Goal of the exercise: Every line below that mentions the word "Forall" should be copied out.

Dataset entries:
(** The record from its members; assignments replace one of them. *)
Definition eta (s : Client) : Client :=
  mkClient (m_dhcp4State s) (m_resendTimer s) (m_sentPacketNum s) (m_timeoutTimestamp s)
    (m_renewalTimestamp s) (m_renewalTimestampBoot s) (m_leaseTime s) (m_renewalSec s) (m_rebindSec s)
    (m_requestedIp4 s) (m_serverIp4 s) (m_socketMode s) (m_transID s) (m_cltCnf s) (threadState_ s)
    (m_ifName s) (m_action s) (timerId s) (m_slowArpTaskId s) (timeOut_ s) (m_arpDectionTargetIp s)
    (m_routerCfg s) (m_conflictCount s) (m_dhcpIpResult s) (m_slowArpDetecting s) (firstSendPacketTime_ s)
    (task s) (store s) (kernel s) (ticks s) (trace s).

Ltac set_member proj s v :=
  let e := eval unfold eta in (eta s) in
  match e with context C [proj s] => let r := context C [v] in exact r end.

Definition set_m_dhcp4State (v : Z) (s : Client) : Client := ltac:(set_member m_dhcp4State s v).
Definition set_m_resendTimer (v : Z) (s : Client) : Client := ltac:(set_member m_resendTimer s v).
Definition set_m_sentPacketNum (v : Z) (s : Client) : Client := ltac:(set_member m_sentPacketNum s v).
Definition set_m_timeoutTimestamp (v : Z) (s : Client) : Client := ltac:(set_member m_timeoutTimestamp s v).
Definition set_m_renewalTimestamp (v : Z) (s : Client) : Client := ltac:(set_member m_renewalTimestamp s v).
Definition set_m_renewalTimestampBoot (v : Z) (s : Client) : Client := ltac:(set_member m_renewalTimestampBoot s v).
Definition set_m_leaseTime (v : Z) (s : Client) : Client := ltac:(set_member m_leaseTime s v).
Definition set_m_renewalSec (v : Z) (s : Client) : Client := ltac:(set_member m_renewalSec s v).
Definition set_m_rebindSec (v : Z) (s : Client) : Client := ltac:(set_member m_rebindSec s v).
Definition set_m_requestedIp4 (v : Z) (s : Client) : Client := ltac:(set_member m_requestedIp4 s v).
Definition set_m_serverIp4 (v : Z) (s : Client) : Client := ltac:(set_member m_serverIp4 s v).
Definition set_m_socketMode (v : Z) (s : Client) : Client := ltac:(set_member m_socketMode s v).
Definition set_m_transID (v : Z) (s : Client) : Client := ltac:(set_member m_transID s v).
Definition set_m_cltCnf (v : DhcpClientCfg) (s : Client) : Client := ltac:(set_member m_cltCnf s v).
Definition set_threadState_ (v : Z) (s : Client) : Client := ltac:(set_member threadState_ s v).
Definition set_m_ifName (v : bytes) (s : Client) : Client := ltac:(set_member m_ifName s v).
Definition set_m_action (v : Z) (s : Client) : Client := ltac:(set_member m_action s v).
Definition set_timerId (v : TimerType -> Z) (s : Client) : Client := ltac:(set_member timerId s v).
Definition set_m_slowArpTaskId (v : Z) (s : Client) : Client := ltac:(set_member m_slowArpTaskId s v).
Definition set_timeOut_ (v : Z) (s : Client) : Client := ltac:(set_member timeOut_ s v).
Definition set_m_arpDectionTargetIp (v : bytes) (s : Client) : Client := ltac:(set_member m_arpDectionTargetIp s v).
Definition set_m_routerCfg (v : RouterConfig) (s : Client) : Client := ltac:(set_member m_routerCfg s v).
Definition set_m_conflictCount (v : Z) (s : Client) : Client := ltac:(set_member m_conflictCount s v).
Definition set_m_dhcpIpResult (v : DhcpIpResult) (s : Client) : Client := ltac:(set_member m_dhcpIpResult s v).
Definition set_m_slowArpDetecting (v : bool) (s : Client) : Client := ltac:(set_member m_slowArpDetecting s v).
Definition set_firstSendPacketTime_ (v : Z) (s : Client) : Client := ltac:(set_member firstSendPacketTime_ s v).
Definition set_task (v : Task) (s : Client) : Client := ltac:(set_member task s v).
Definition set_store (v : Store) (s : Client) : Client := ltac:(set_member store s v).
Definition set_kernel (v : Kernel) (s : Client) : Client := ltac:(set_member kernel s v).
Definition set_ticks (v : nat) (s : Client) : Client := ltac:(set_member ticks s v).
Definition set_trace (v : list action) (s : Client) : Client := ltac:(set_member trace s v).
(* ===== verification/ClientMessages.v ===== *)
(** The messages of the IPv4 client: what DhcpDiscover, DhcpRequest, DhcpReboot,
    DhcpRenew, DhcpRelease and DhcpDecline put into a packet
    (src/services/dhcp_client/src/dhcp_client_state_machine.cpp), stated as the
    list of the options in their order.

    A packet under construction holds its options, the end mark and zeros behind
    it ([image]), so that every step of the code is one equation between
    messages. *)
From S2P Require Import Prelude AddressUtils OptionList CommonUtil DottedQuad ClientOptions RawPacket ResultStore ClientFunction ClientState.

#[local] Arguments str : simpl never.

(** The options of a packet being built. *)
Definition image (ts : list tlv) : bytes := encs ts ++ END_OPTION :: zeros (1779 - length (encs ts)).

(** A message of the client with its options. *)
Definition message (mac : bytes) (xid secs ciaddr : Z) (ts : list tlv) : DhcpPacket :=
  mkPacket BOOT_REQUEST ETHERNET_TYPE ETHERNET_LEN 0 xid secs 0 ciaddr 0 0 0
    (pad 16 mac) (zeros 64) (zeros 128) (htonl MAGIC_COOKIE) (image ts).

(** ** Appending to an image *)

Lemma pad_zeros n l : (length l <= n)%nat -> pad n l = l ++ zeros (n - length l).
Proof. intros H. unfold pad, zeros. rewrite take_app_ge, take_replicate by done. do 2 f_equal. lia. Qed.

Lemma encs_one t : encs [t] = enc t.
Proof. unfold encs. cbn. by rewrite app_nil_r. Qed.

Lemma length_enc t : length (enc t) = (2 + length t.2)%nat.
Proof. done. Qed.

Lemma image_split ts n : (n <= 1779 - length (encs ts))%nat ->
  image ts = encs ts ++ END_OPTION :: zeros n ++ zeros (1779 - length (encs ts) - n).
Proof. intros Hn. unfold image, zeros. rewrite <- replicate_add. by rewrite Nat.add_comm, Nat.sub_add. Qed.

Lemma image_holds ts : (length (encs ts) < 1780)%nat -> holds (image ts) ts.
Proof.
  intros H. split; [|by eexists]. unfold image, DHCP_OPT_SIZE. rewrite length_app. cbn [length]. rewrite length_zeros. lia.
Qed.

Lemma image_end ts : (length (encs ts) < 1780)%nat -> Forall wf_tlv ts ->
  GetEndOptionIndex (image ts) = Some (Z.of_nat (length (encs ts))).
Proof. intros. by apply GetEndOptionIndex_holds; [apply image_holds|]. Qed.

Lemma AddOptStrToOpts_image ts t extra n : Forall wf_tlv ts -> wf_tlv t -> n = Z.of_nat (length (enc t)) ->
  (length (encs ts) + length (enc t) < 1779)%nat ->
  AddOptStrToOpts (image ts) (enc t ++ extra) n = Some (n, image (ts ++ [t])).
Proof.
  intros Hts (Hc & _ & Hl) -> Hroom. unfold AddOptStrToOpts.
  assert (El : rd (enc t ++ extra) DHCP_OPT_LEN_INDEX = Some (Z.of_nat (length t.2))) by done.
  rewrite El, bind_some. cbv beta zeta. rewrite length_enc in *. unfold DHCP_OPT_CODE_BYTES, DHCP_OPT_LEN_BYTES, DHCP_OPT_SIZE.
  replace (1 + 1 + Z.of_nat (length t.2)) with (Z.of_nat (2 + length t.2)) by lia. rewrite Z.eqb_refl. cbn [negb].
  rewrite image_end, bind_some by (done || lia). cbv beta.
  rewrite Z.geb_leb, (proj2 (Z.leb_gt _ _)), Z.gtb_ltb, (proj2 (Z.ltb_lt 0 _)), Z.geb_leb, (proj2 (Z.leb_le 0 _)) by lia.
  cbn [andb negb].
  assert (Es : rd_n (enc t ++ extra) 0 (Z.of_nat (2 + length t.2)) = Some (enc t))
    by exact (rd_n_app [] (enc t) extra 0 (Z.of_nat (2 + length t.2)) eq_refl eq_refl).
  rewrite Es, bind_some. cbv beta.
  rewrite (image_split ts (2 + length t.2)) by lia.
  replace (END_OPTION :: zeros (2 + length t.2) ++ zeros (1779 - length (encs ts) - (2 + length t.2)))
    with ((END_OPTION :: zeros (1 + length t.2)) ++ [0] ++ zeros (1779 - length (encs ts) - (2 + length t.2))).
  2:{ unfold zeros. change [0] with (replicate 1 0). cbn [app]. rewrite (app_assoc (replicate (1 + _) 0)), <- replicate_add.
      do 3 f_equal. lia. }
  rewrite write_at_app, bind_some by (cbn [length]; rewrite length_enc, length_zeros; lia). cbv beta.
  rewrite app_assoc. replace (Z.of_nat (length (encs ts)) + Z.of_nat (2 + length t.2))
    with (Z.of_nat (length (encs ts ++ enc t))) by (rewrite length_app, length_enc; lia).
  rewrite write_at_app, bind_some by done. cbv beta. unfold image. rewrite encs_app, encs_one, <- !app_assoc.
  replace (1779 - length (encs ts ++ enc t))%nat with (1779 - length (encs ts) - (2 + length t.2))%nat; [done|].
  rewrite length_app, length_enc. lia.
Qed.
(** A reply that is read: [received] is what [read] gets.  Returns the message
    type and the packet, or fails. *)
Definition DhcpResponseDataCheck (timestamp : Z) (received : option bytes) (packet : DhcpPacket)
    : M Client (option (Z * DhcpPacket)) :=
  let* mode := get m_socketMode in
  let* '(getLen, packet) := (if mode =? SOCKET_MODE_RAW
                             then let* junk := query junk_byte in from_option (GetDhcpRawPacket junk packet received)
                             else ret (GetDhcpKernelPacket packet received)) in
  let* state := get m_dhcp4State in
  if getLen <? 0 then
    when (state =? DHCP_STATE_INITREBOOT)
      (modify (set_m_dhcp4State DHCP_STATE_INIT) ;; modify (set_m_timeoutTimestamp timestamp)) ;;
    ret None
  else
    let* xid := get m_transID in
    if negb (c_xid packet =? xid) then ret None
    else
      GetDhcpOffer packet ;;
      let* '(ok, u8Message) := from_option (GetDhcpOptionUint8 packet DHCP_MESSAGE_TYPE_OPTION 0) in
      ret (if ok then Some (u8Message, packet) else None).

Definition DhcpResponseHandle (timestamp : Z) (received : option bytes) : M Client unit :=
  let* reply := DhcpResponseDataCheck timestamp received zero_packet in
  match reply with
  | None => ret tt
  | Some (u8Message, packet) =>
      let* state := get m_dhcp4State in
      if state =? DHCP_STATE_SELECTING then DhcpOfferPacketHandle u8Message packet timestamp
      else if (state =? DHCP_STATE_REQUESTING) || (state =? DHCP_STATE_RENEWING) || (state =? DHCP_STATE_REBINDING)
              || (state =? DHCP_STATE_INITREBOOT) || (state =? DHCP_STATE_RENEWED)
      then DhcpAckOrNakPacketHandle u8Message packet timestamp
      else ret tt
  end.

(** * Configuration *)

(** Assignments to the members of the configuration. *)
Definition set_interface (index : Z) (mac : bytes) (c : DhcpClientCfg) : DhcpClientCfg :=
  mkCfg index (isIpv6 c) (ifaceIpv4 c) (getMode c) mac (ifaceName c) (workDir c) (confFile c) (leaseFile c)
    (resultFile c) (result6File c).
Definition set_ifaceIpv4 (v : Z) (c : DhcpClientCfg) : DhcpClientCfg :=
  mkCfg (ifaceIndex c) (isIpv6 c) v (getMode c) (ifaceMac c) (ifaceName c) (workDir c) (confFile c) (leaseFile c)
    (resultFile c) (result6File c).
Definition set_names (name dir : bytes) (c : DhcpClientCfg) : DhcpClientCfg :=
  mkCfg (ifaceIndex c) (isIpv6 c) (ifaceIpv4 c) (getMode c) (ifaceMac c) name dir (confFile c) (leaseFile c)
    (resultFile c) (result6File c).

(** The paths are far shorter than their arrays. *)
Definition InitSpecifiedClientCfg (ifname : bytes) (isIpv6_ : bool) : M Client Z :=
  if Z.of_nat (length ifname) >=? INFNAME_SIZE then
    modify (fun s => set_m_cltCnf (set_names [] WORKDIR (m_cltCnf s)) s) ;; ret DHCP_OPT_FAILED
  else
    modify (fun s => set_m_cltCnf (set_names ifname WORKDIR (m_cltCnf s)) s) ;;
    let* made := query directories_made in
    if negb made then ret DHCP_OPT_FAILED
    else
      let* c := get m_cltCnf in
      modify (set_m_cltCnf (mkCfg (ifaceIndex c) isIpv6_ (ifaceIpv4 c)
        (if isIpv6_ then DHCP_IP_TYPE_ALL else DHCP_IP_TYPE_V4) (ifaceMac c) (ifaceName c) (workDir c)
        (workDir c ++ DHCPC_CONF)
        (workDir c ++ str "dhcp_client_service-" ++ ifaceName c ++ str ".lease")
        (workDir c ++ ifaceName c ++ str ".result")
        (workDir c ++ str "dhcp_client_service-6-" ++ ifaceName c ++ str ".lease"))) ;;
      ret DHCP_OPT_SUCCESS.

Definition GetClientNetworkInfo : M Client Z :=
  let* c := get m_cltCnf in
  let* answer := query interface_answer in
  let* '(r, index, mac, _addr) := lift_kernel (GetLocalInterface answer (ifaceName c) (ifaceIndex c) (ifaceMac c) None) in
  modify (set_m_cltCnf (set_interface index mac c)) ;;
  if negb (r =? DHCP_OPT_SUCCESS) then ret DHCP_OPT_FAILED
  else
    match MacChConToMacStr (Some mac) MAC_ADDR_LEN (MAC_ADDR_LEN * MAC_ADDR_CHAR_NUM) with
    | None => ret DHCP_OPT_FAILED
    | Some _ =>
        let* list := query interface_list in
        let* c := get m_cltCnf in
        let '(r, addr, _freed) := GetLocalIp list (ifaceName c) (ifaceIpv4 c) in
        modify (set_m_cltCnf (set_ifaceIpv4 addr c)) ;;
        if negb (r =? DHCP_OPT_SUCCESS) then ret DHCP_OPT_FAILED
        else if bool_decide (Ip4IntConvertToStr addr true = []) then ret DHCP_OPT_FAILED else ret DHCP_OPT_SUCCESS
    end.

Response:
Lemma image_end ts : (length (encs ts) < 1780)%nat -> Forall wf_tlv ts ->
Lemma AddOptStrToOpts_image ts t extra n : Forall wf_tlv ts -> wf_tlv t -> n = Z.of_nat (length (enc t)) ->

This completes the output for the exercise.